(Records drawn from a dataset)
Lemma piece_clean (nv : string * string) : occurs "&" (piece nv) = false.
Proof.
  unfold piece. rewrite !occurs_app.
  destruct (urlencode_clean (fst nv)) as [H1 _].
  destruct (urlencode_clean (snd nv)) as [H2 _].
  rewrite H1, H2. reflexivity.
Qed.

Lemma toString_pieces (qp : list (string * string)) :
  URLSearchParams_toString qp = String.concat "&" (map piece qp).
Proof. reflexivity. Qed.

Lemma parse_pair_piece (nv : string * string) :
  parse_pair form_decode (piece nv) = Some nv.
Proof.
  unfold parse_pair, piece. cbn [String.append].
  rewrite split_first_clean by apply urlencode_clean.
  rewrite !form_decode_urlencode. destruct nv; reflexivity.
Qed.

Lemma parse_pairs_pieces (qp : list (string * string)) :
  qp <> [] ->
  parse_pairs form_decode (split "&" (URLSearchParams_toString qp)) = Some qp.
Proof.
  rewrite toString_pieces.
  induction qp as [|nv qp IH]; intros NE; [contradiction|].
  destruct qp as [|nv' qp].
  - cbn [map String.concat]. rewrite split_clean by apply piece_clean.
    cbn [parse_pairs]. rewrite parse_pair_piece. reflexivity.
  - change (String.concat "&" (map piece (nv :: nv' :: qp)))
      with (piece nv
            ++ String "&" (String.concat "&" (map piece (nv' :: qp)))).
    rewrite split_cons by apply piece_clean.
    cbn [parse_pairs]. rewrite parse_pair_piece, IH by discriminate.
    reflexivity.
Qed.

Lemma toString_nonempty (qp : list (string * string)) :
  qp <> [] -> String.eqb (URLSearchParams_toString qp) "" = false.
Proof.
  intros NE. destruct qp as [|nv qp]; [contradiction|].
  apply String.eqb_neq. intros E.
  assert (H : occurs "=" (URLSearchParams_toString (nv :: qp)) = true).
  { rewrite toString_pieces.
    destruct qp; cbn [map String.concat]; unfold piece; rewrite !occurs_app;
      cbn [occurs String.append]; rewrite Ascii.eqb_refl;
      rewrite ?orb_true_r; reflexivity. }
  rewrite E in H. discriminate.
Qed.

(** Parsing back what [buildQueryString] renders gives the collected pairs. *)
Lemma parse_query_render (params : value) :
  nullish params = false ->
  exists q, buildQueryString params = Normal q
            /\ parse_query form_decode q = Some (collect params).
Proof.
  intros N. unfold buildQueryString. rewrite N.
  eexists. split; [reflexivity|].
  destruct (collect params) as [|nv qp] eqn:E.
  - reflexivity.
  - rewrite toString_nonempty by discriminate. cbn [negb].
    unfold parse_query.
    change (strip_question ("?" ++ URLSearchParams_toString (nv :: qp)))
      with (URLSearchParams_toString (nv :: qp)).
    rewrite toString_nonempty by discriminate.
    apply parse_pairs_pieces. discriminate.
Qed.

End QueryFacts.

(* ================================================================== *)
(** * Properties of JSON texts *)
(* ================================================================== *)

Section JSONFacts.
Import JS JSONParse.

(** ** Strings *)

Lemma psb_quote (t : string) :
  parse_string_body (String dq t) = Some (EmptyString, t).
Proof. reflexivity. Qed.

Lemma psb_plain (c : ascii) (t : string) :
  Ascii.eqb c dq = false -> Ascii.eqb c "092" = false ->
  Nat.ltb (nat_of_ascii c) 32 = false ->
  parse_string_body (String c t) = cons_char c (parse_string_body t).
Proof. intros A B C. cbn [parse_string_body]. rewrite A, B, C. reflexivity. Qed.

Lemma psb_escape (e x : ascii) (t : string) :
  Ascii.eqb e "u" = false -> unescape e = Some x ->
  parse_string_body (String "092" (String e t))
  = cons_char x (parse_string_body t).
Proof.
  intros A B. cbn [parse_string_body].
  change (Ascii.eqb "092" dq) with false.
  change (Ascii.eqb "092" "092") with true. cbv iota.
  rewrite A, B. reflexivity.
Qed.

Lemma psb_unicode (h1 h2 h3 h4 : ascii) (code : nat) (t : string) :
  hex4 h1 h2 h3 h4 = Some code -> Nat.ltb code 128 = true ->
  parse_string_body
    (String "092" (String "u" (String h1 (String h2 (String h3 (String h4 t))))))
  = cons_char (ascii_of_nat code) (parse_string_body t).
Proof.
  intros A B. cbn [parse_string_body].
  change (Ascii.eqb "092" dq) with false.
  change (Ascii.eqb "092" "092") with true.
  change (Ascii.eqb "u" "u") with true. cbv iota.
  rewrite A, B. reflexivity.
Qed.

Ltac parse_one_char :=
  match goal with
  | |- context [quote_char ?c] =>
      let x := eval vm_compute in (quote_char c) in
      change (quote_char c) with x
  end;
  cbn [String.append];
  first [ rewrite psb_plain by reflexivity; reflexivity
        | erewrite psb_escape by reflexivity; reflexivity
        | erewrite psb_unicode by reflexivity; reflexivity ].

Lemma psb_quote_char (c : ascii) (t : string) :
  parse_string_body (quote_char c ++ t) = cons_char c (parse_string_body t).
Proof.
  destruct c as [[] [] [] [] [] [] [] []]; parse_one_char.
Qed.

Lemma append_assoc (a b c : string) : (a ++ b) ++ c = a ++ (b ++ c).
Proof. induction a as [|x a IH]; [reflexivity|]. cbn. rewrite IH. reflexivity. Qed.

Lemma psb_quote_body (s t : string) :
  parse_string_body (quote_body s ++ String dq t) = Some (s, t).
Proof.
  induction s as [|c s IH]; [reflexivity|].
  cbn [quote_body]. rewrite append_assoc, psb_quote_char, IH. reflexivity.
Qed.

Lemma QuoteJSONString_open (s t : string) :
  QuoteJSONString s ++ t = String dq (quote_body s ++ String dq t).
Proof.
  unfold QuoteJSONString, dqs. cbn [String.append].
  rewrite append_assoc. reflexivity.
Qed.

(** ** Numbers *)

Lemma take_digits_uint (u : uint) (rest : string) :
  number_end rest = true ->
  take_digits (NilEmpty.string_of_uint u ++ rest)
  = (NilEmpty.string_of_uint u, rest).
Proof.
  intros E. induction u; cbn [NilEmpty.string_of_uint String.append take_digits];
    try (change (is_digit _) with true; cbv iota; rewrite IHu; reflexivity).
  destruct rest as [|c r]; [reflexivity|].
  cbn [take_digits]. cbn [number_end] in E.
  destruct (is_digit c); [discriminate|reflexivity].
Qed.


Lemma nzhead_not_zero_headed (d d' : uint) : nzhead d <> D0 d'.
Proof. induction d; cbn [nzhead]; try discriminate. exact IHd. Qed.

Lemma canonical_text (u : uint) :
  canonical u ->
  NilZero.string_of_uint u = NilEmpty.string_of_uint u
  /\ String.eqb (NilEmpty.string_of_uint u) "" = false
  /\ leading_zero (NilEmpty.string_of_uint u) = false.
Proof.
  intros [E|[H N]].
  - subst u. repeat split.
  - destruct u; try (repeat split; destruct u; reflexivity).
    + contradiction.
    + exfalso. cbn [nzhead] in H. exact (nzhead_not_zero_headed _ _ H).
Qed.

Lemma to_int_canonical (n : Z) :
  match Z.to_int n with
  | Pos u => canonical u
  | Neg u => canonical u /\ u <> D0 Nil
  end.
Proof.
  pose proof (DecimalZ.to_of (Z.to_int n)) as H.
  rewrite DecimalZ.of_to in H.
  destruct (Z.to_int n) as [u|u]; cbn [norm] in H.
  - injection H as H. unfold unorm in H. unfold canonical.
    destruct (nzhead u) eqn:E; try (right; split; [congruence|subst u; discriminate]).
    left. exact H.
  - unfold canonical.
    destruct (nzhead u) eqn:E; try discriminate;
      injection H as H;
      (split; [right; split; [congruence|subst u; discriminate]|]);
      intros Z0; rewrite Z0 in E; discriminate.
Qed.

--

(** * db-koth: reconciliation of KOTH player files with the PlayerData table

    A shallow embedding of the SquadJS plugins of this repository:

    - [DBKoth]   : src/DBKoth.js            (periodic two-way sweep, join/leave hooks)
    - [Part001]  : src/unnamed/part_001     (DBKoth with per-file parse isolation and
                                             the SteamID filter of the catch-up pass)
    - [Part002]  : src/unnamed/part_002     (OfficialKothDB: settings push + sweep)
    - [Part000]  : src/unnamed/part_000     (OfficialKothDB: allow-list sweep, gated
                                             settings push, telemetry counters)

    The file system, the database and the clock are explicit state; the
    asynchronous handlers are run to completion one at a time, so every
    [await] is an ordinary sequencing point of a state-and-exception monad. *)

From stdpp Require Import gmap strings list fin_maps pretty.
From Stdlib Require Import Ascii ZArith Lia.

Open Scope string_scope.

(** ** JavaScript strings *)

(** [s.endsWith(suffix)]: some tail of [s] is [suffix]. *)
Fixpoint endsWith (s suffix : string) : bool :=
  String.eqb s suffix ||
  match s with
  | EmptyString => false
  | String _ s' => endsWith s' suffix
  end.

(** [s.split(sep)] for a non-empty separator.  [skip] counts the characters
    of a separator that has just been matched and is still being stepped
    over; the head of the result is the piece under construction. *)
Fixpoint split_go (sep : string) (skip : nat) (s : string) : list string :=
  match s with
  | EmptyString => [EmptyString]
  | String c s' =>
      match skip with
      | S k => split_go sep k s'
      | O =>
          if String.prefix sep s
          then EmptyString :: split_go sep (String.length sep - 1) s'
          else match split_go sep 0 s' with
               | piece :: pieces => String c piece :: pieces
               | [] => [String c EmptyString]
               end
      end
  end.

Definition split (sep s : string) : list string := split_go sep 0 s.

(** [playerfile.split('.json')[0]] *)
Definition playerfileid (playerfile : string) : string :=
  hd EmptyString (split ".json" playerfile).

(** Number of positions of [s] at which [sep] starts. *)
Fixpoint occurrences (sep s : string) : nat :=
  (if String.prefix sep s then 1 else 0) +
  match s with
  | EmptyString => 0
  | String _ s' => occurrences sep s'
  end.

» TRY IT
Repeat the entries above verbatim, but only from the line that has "eexists. split; [reflexivity|]." down to the line that has "let x := eval", inclusive.

» RESULT
  eexists. split; [reflexivity|].
  destruct (collect params) as [|nv qp] eqn:E.
  - reflexivity.
  - rewrite toString_nonempty by discriminate. cbn [negb].
    unfold parse_query.
    change (strip_question ("?" ++ URLSearchParams_toString (nv :: qp)))
      with (URLSearchParams_toString (nv :: qp)).
    rewrite toString_nonempty by discriminate.
    apply parse_pairs_pieces. discriminate.
Qed.

End QueryFacts.

(* ================================================================== *)
(** * Properties of JSON texts *)
(* ================================================================== *)

Section JSONFacts.
Import JS JSONParse.

(** ** Strings *)

Lemma psb_quote (t : string) :
  parse_string_body (String dq t) = Some (EmptyString, t).
Proof. reflexivity. Qed.

Lemma psb_plain (c : ascii) (t : string) :
  Ascii.eqb c dq = false -> Ascii.eqb c "092" = false ->
  Nat.ltb (nat_of_ascii c) 32 = false ->
  parse_string_body (String c t) = cons_char c (parse_string_body t).
Proof. intros A B C. cbn [parse_string_body]. rewrite A, B, C. reflexivity. Qed.

Lemma psb_escape (e x : ascii) (t : string) :
  Ascii.eqb e "u" = false -> unescape e = Some x ->
  parse_string_body (String "092" (String e t))
  = cons_char x (parse_string_body t).
Proof.
  intros A B. cbn [parse_string_body].
  change (Ascii.eqb "092" dq) with false.
  change (Ascii.eqb "092" "092") with true. cbv iota.
  rewrite A, B. reflexivity.
Qed.

Lemma psb_unicode (h1 h2 h3 h4 : ascii) (code : nat) (t : string) :
  hex4 h1 h2 h3 h4 = Some code -> Nat.ltb code 128 = true ->
  parse_string_body
    (String "092" (String "u" (String h1 (String h2 (String h3 (String h4 t))))))
  = cons_char (ascii_of_nat code) (parse_string_body t).
Proof.
  intros A B. cbn [parse_string_body].
  change (Ascii.eqb "092" dq) with false.
  change (Ascii.eqb "092" "092") with true.
  change (Ascii.eqb "u" "u") with true. cbv iota.
  rewrite A, B. reflexivity.
Qed.

Ltac parse_one_char :=
  match goal with
  | |- context [quote_char ?c] =>
      let x := eval vm_compute in (quote_char c) in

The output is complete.